Comparez gratuitement les offres de plus de 100 banques pour votre projet immobilier
Des signaux positifs selon la ministre Valérie Létard, mais encore timides
Du côté du gouvernement, la ministre du Logement Valérie Létard veut croire à un redémarrage progressif : « Nos outils sont sur la table, les signaux sont encourageants, et notre détermination est totale. Relancer la construction, c'est répondre à une urgence ».
Le plan d'aide aux maires bâtisseurs, lancé en mars, suscite déjà un intérêt palpable, lit-on dans un communiqué de presse du ministère du Logement. Treize dossiers ont été déposés dans douze départements, représentant plus de 2 700 logements à venir. L'élargissement du PTZ aux primo-accédants sur tout le territoire devrait également permettre de soutenir au minimum 15 000 projets supplémentaires par an, annonce le ministère.
Sur le terrain du financement, l'enquête trimestrielle de l'Insee dans la promotion immobilière montre un début de regain de confiance chez les promoteurs immobiliers. Leur opinion sur les capacités financières de leurs clients s'améliore nettement, avec un solde d'opinion repassant au-dessus de sa moyenne de long terme. L'apport personnel des ménages repart aussi à la hausse.
Dans le même temps, les perspectives de mises en chantier progressent également. Le solde d'opinion des promoteurs s'affiche en nette hausse ce trimestre, prolongeant une dynamique amorcée depuis un an. Cette embellie reste toutefois en demi-teinte : les niveaux restent encore largement inférieurs à leur moyenne historique.
Autre signe d'un frémissement : davantage de promoteurs déclarent vouloir relancer des études de nouveaux programmes en collaboration avec des architectes ou bureaux d'études. La tendance reste inférieure aux standards habituels, mais marque une sortie progressive des niveaux historiquement bas atteints entre mi-2023 et fin 2024.
L'offre en chute, la demande en hausse : vers une crise explosive ?
Ce déséquilibre entre une offre en recul constant et une demande croissante dessine les contours d'une crise à venir encore plus aiguë. En Île-de-France, la situation est particulièrement préoccupante : selon la CERC, seulement 9 200 logements ont été mis en vente en 2024, soit - 64 % par rapport à la moyenne décennale. Le nombre de logements commencés atteint 42 800, très loin des 70 000 nécessaires selon le nouveau Schéma directeur régional. Marc Gedoux s'alarme : « On continue à freiner des projets prêts à sortir, à alourdir les exigences techniques, à complexifier les démarches.
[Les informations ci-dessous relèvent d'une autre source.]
(* ===== verification/PlanResults.v ===== *)
(** * Values of admitted programs in the program that runs them

    A program that a model writes declares its own types, and admission compares its output type with
    the declared one by name only ([PlanRun.run_result_mistyped] shows what that allows).  Here is the
    condition under which the value of [run] still has the type its node announces: the two programs
    declare alike every type that the declared type reaches. *)

From stdpp Require Import base list gmap strings.
From Stdlib Require Import NArith ZArith Lia.
From S2P Require Import Prelude Text Types JsonValue Diagnostic Syntax Hir Decode DecodeFacts JsonBoundary JsonBoundaryFacts ValueFacts Declarations Analyzer AnalyzerSound ProgramSound EvalSound Plan PlanSteps PlanAdmission PlanFacts PlanSamples PlanSound PlanRun.

(** ** Tables that agree *)

(** A declaration without its places in the source. *)
Definition field_shape (f : FieldDefinition) : str * Ty := (fname f, fty f).
Definition variant_shape (v : VariantDefinition) : str * list (str * Ty) := (vname v, map field_shape (vfields v)).
Definition shape (d : TypeDefinition) : list (str * Ty) + list (str * list (str * Ty)) :=
  match d with DRecord _ fs _ => inl (map field_shape fs) | DUnion _ vs _ => inr (map variant_shape vs) end.

(** [d2] declares the names [ns] as [d1] does, and these mention no other name. *)
Definition declared_alike (d1 d2 : Definitions) (ns : list str) : Prop :=
  ∀ n d, n ∈ ns → bm_get n d1 = Some d →
    (∃ d', bm_get n d2 = Some d' ∧ shape d' = shape d) ∧
    ∀ t x, t ∈ definition_types d → x ∈ named_in t → x ∈ ns.

(** Two tables agree on what a type reaches. *)
Definition agree_below (d1 d2 : Definitions) (t : Ty) : Prop :=
  ∃ ns, declared_alike d1 d2 ns ∧ ∀ x, x ∈ named_in t → x ∈ ns.

Lemma fields_shape (P : str → Ty → Prop) fs fs' :
  map field_shape fs' = map field_shape fs → Forall (λ f, P (fname f) (fty f)) fs → Forall (λ f, P (fname f) (fty f)) fs'.
Proof.
  revert fs. induction fs' as [|f' fs' IH]; intros [|f fs] E Hfs; simpl in E; try discriminate E; [constructor|].
  injection E as E1 E2 E. apply Forall_cons in Hfs as [Hf Hfs]. constructor; [by rewrite E1, E2|by eapply IH].
Qed.

Lemma find_shape n vs vs' d :
  map variant_shape vs' = map variant_shape vs → List.find (λ v, vname v =s n) vs = Some d →
  ∃ d', List.find (λ v, vname v =s n) vs' = Some d' ∧ variant_shape d' = variant_shape d.
Proof.
  revert vs. induction vs' as [|v' vs' IH]; intros [|v vs] E Hd; simpl in E; try discriminate E; [done|].
  simpl in Hd |- *. injection E as E1 E2 E. rewrite E1. destruct (vname v =s n); [|by eapply IH].
  injection Hd as <-. exists v'. split; [done|]. unfold variant_shape. by rewrite E1, E2.
Qed.

Lemma fields_alike (d2 : Definitions) (rec : Ty → Json → Prop) m fs fs' :
  map field_shape fs' = map field_shape fs →
  (∀ f w, f ∈ fs → bm_get (fname f) m = Some w → rec (fty f) w → vty d2 (fty f) w) →
  Forall (λ f, ∃ w, bm_get (fname f) m = Some w ∧ rec (fty f) w) fs →
  Forall (λ f, ∃ w, bm_get (fname f) m = Some w ∧ vty d2 (fty f) w) fs'.
Proof.
  intros E Hrec Hfs. apply (fields_shape (λ n t, ∃ w, bm_get n m = Some w ∧ vty d2 t w) fs); [done|].
  rewrite Forall_forall in *. intros f Hf. destruct (Hfs f Hf) as (w & Hw & Hv). exists w. split; [done|]. by apply Hrec.
Qed.

Lemma fields_length fs fs' : map field_shape fs' = map field_shape fs → length fs' = length fs.
Proof. intros E. by rewrite <- (length_map field_shape fs'), E, length_map. Qed.

(** A value keeps its type where the tables agree. *)
Lemma vty_alike d1 d2 ns v t :
  declared_alike d1 d2 ns → (∀ x, x ∈ named_in t → x ∈ ns) → vty d1 t v → vty d2 t v.
Proof.
  intros Hd. revert t. induction v as [v IH] using json_depth_ind. intros t Hn Hv.
  assert (Hnamed : ∀ name d (fs : list FieldDefinition) m tag, t = TNamed name → bm_get name d1 = Some d →
    (∀ f, f ∈ fs → fty f ∈ definition_types d) → yao_object v = Some tag → bm_get s! "fields" tag = Some (JObject m) →
    ∀ f w, f ∈ fs → bm_get (fname f) m = Some w → vty d1 (fty f) w → vty d2 (fty f) w).
  { intros name d fs m tag -> Hdef Hfs Htag Hm f w Hf Hw Hvw. apply IH; [| |done].
    - apply bm_get_elem, jdepth_object in Hw. pose proof (tag_get_depth _ _ _ _ Htag Hm). lia.
    - intros x Hx. destruct (Hd name d) as [_ Hclosed]; [apply Hn; left|done|]. by eapply Hclosed, Hx; apply Hfs. }
  destruct Hv as [| | |v z Hz| | | |t l Hl|t m Hm|fs v m Hs Hread Hall|t v tag ???|t v tag w Htag ?? Hget Hw|a b v tag w Htag ?? Hget Hw
    |a b v tag w Htag ?? Hget Hw| | | | | |name n fs sp v tag m Hdef Htag ?? Hm Hlen Hall
    |name n vs sp v tag variant d m Hdef Htag ??? Hfind Hm Hlen Hall].
  all: try (by econstructor).
  - constructor. rewrite Forall_forall in *. intros w Hw. apply IH; [by apply jdepth_array|done|by apply Hl].
  - constructor. rewrite Forall_forall in *. intros [k w] Hw. apply IH; [by eapply jdepth_object|done|by apply (Hm (k, w))].
  - eapply V_structural; [done..|]. rewrite Forall_forall in *. intros nt Hnt. destruct (Hall nt Hnt) as (w & Hw & Hvw).
    exists w. split; [done|]. apply IH; [by eapply structural_fields_depth| |done].
    intros x Hx. apply Hn. simpl. apply elem_of_concat. exists (named_in nt.2). split; [|done].
    apply list_elem_of_fmap. by exists nt.
  - eapply V_some; eauto. apply IH; [|done..]. pose proof (tag_get_depth _ _ _ _ Htag Hget). lia.
  - eapply V_ok; eauto. apply IH; [|by intros x Hx; apply Hn; simpl; apply elem_of_app; left|done].
    pose proof (tag_get_depth _ _ _ _ Htag Hget). lia.
  - eapply V_err; eauto. apply IH; [|by intros x Hx; apply Hn; simpl; apply elem_of_app; right|done].
    pose proof (tag_get_depth _ _ _ _ Htag Hget). lia.
  - destruct (Hd name _ ltac:(apply Hn; left) Hdef) as [(d' & Hdef' & Eshape) _].
    destruct d' as [n' fs' sp'|]; [|done]. injection Eshape as Eshape.
    eapply (V_record _ name n' fs' sp'); eauto; [by rewrite Hlen, (fields_length fs fs')|].
    eapply fields_alike; [exact Eshape| |exact Hall]. eapply Hnamed; eauto. intros f Hf. by apply list_elem_of_fmap_2.
  - destruct (Hd name _ ltac:(apply Hn; left) Hdef) as [(d' & Hdef' & Eshape) _].
    destruct d' as [|n' vs' sp']; [done|]. injection Eshape as Eshape.
    destruct (find_shape variant vs vs' d Eshape Hfind) as (e & Hfind' & [= _ Ee]).
    eapply (V_variant _ name n' vs' sp' v tag variant e); eauto; [by rewrite Hlen, (fields_length (vfields d) (vfields e))|].
    eapply fields_alike; [exact Ee| |exact Hall]. eapply Hnamed; eauto. intros f Hf. simpl. apply elem_of_concat.
    exists (map fty (vfields d)). split; [|by apply list_elem_of_fmap_2]. apply list_elem_of_fmap.
    exists d. split; [done|]. apply find_some in Hfind as [Hin _]. by apply list_elem_of_In.
Qed.

(** ** Runs *)

Section weaken.
Context `{AnalysisProfile} `{Digest} `{PlanCodec} (program_hash : Program → str) (registry : Registry) (defs : Definitions).

Lemma runs_safely_weaken row (out out' : Json → Prop) m :
  (∀ v, out v → out' v) → runs_safely program_hash registry defs row out m → runs_safely program_hash registry defs row out' m.
Proof.
  intros Hout Hm. induction Hm.
  - eapply runs_complete; eauto.
  - by eapply runs_failed.
  - by eapply runs_effect; eauto.
  - eapply runs_parallel; eauto.
Qed.
End weaken.

Section results.
Context `{CharClass} `{Digest} `{PlanCodecLaws} (program_hash : Program → str)
  (Hhash : ∀ p h, program_hash (with_source_hash h p) = program_hash p).

(** C32. The value of [run] has the type its node announces when the two programs declare their types alike.  Take
    a source that admission accepts as a program of the declared output type and effects, and the
    program that the machine decodes from the value that admission returns; let its body be tame, and let the
    parent's type table declare every type that the declared type reaches as the program's own table does,
    up to source positions.  Then the child machine, with whatever budget the parent gives it and with any well-formed runtime
    environment that it accepts, runs safely in its own table, asks only for effects inside the declared row,
    and every value it ends with is a value of the declared type in the parent's table.  The condition
    on the tables is not checked by admission, which compares types by name. *)
Theorem admitted_run_typed defs out effs source registry provenance v value typed m0 rv m b reg :
  admit_program_value_candidate program_hash out effs source registry provenance = Ok v →
  decode_program_value program_hash v = Ok value →
  typed_program (pv_program value) = Some typed → tame (body typed) = true →
  agree_below (types typed) defs out →
  machine_new (pv_program value) = Ok m0 → json_wf rv → bind_runtime_environment m0 rv = Ok m →
  program_value_effects (pv_program value) typed ⊆ effs ∧
  @runs_safely (morphz_profile registry (allow_list (row_tools effs))) _ _ program_hash reg (types typed)
    (program_value_effects (pv_program value) typed) (has_type defs out) (set_budget m b).
Proof.
  intros Ha Hd Ht Htame (ns & Halike & Hns) Hnew Hrv Hb.
  apply (admitted_decodes program_hash Hhash) in Ha as (_ & value' & typed' & child & Hd' & Ht' & _ & Hval & Has & Hsub).
  assert (value' = value) as -> by congruence. assert (typed' = typed) as -> by congruence. split; [done|].
  apply (runs_safely_weaken _ _ _ _ (has_type (types typed) (output typed))).
  - intros w [Hw Hv]. split; [done|]. eapply vty_alike; [exact Halike|exact Hns|]. by eapply vty_subsume.
  - by eapply validated_runs.
Qed.
End results.

(** ** Sample *)

(** The program of the sample parent, whose [Note] has an integer field, and one that declares it alike. *)
Definition alike_source : str := s! "(eval (types (record Note (id Int))) (record Note (id 7)))".
Definition alike_program : PlanProgram := Eval vm_compute in validated alike_source ∅ [].
Definition alike : PlanProgramValue := Eval vm_compute in admitted alike_program.
Definition alike_value : Json := Eval vm_compute in
  match @admit_program_value_candidate ascii_classes (single_codec alike) sample_hash (TNamed s! "Note") [] alike_source ∅ in_process_provenance with
  | Ok v => v | Err _ => JNull end.
Definition parent_table : Definitions := types (typed_of confused_program).

Lemma tables_alike : agree_below (types (typed_of alike_program)) parent_table (TNamed s! "Note").
Proof.
  exists [s! "Note"]. split; [|done]. intros n d ->%list_elem_of_singleton Hd. vm_compute in Hd. injection Hd as <-.
  split; [eexists; split; [vm_compute; reflexivity|reflexivity]|]. intros t x ->%list_elem_of_singleton Hx.
  simpl in Hx. by apply elem_of_nil in Hx.
Qed.

Lemma admitted_run_typed_witness :
  @runs_safely (morphz_profile ∅ (allow_list (row_tools []))) run_digest (single_codec alike) sample_hash ∅
    (types (typed_of alike_program)) (program_value_effects alike_program (typed_of alike_program))
    (has_type parent_table (TNamed s! "Note")) (set_budget (bound (machine_of alike_program) sample_runtime) (mkBudget 1 1 1)).
Proof.
  apply (@admitted_run_typed ascii_classes run_digest (single_codec alike) (single_codec_laws alike) sample_hash sample_hash_stable
    parent_table (TNamed s! "Note") [] alike_source ∅ in_process_provenance alike_value alike (typed_of alike_program)
    (machine_of alike_program) sample_runtime).
  - vm_compute. reflexivity.
  - vm_compute. reflexivity.
  - reflexivity.
  - vm_compute. reflexivity.
  - exact tables_alike.
  - reflexivity.
  - apply structural_record_value_wf. repeat constructor; apply tagged_wf; repeat constructor.
  - vm_compute. reflexivity.
Defined.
Et pendant ce temps, la demande de logements explose. Le résultat est connu : la crise du logement va encore s'aggraver ».
Une équation politique et économique complexe, une relance de l'immobilier neuf sous conditions
Face à cette impasse, les professionnels appellent à une mobilisation immédiate et collective. Parmi les leviers identifiés : accélérer l'instruction des permis ; simplifier les normes de construction ; libérer les projets bloqués ; recréer une dynamique de confiance avec les élus locaux. « Ce n'est pas le moment de baisser la garde. Ce n'est pas le moment de se satisfaire d'un frémissement. Ce n'est pas le moment de rassurer les marchés au détriment de la vérité », insiste Marc Gedoux.
Au terme du premier trimestre 2025, le bilan de la construction neuve en France reste donc globalement morose, malgré quelques indicateurs en amélioration. Si les signaux de reprise existent bel et bien, ils ne suffisent pas, pour l'heure, à inverser une tendance structurellement négative.
L'espoir repose sur la pleine montée en puissance des dispositifs gouvernementaux d'ici le second semestre. Mais sans impulsion locale forte ni engagement massif des acteurs privés et publics, la relance pourrait vite s'essouffler, laissant place à une nouvelle aggravation de la crise du logement, alertent, une nouvelle fois, les professionnels.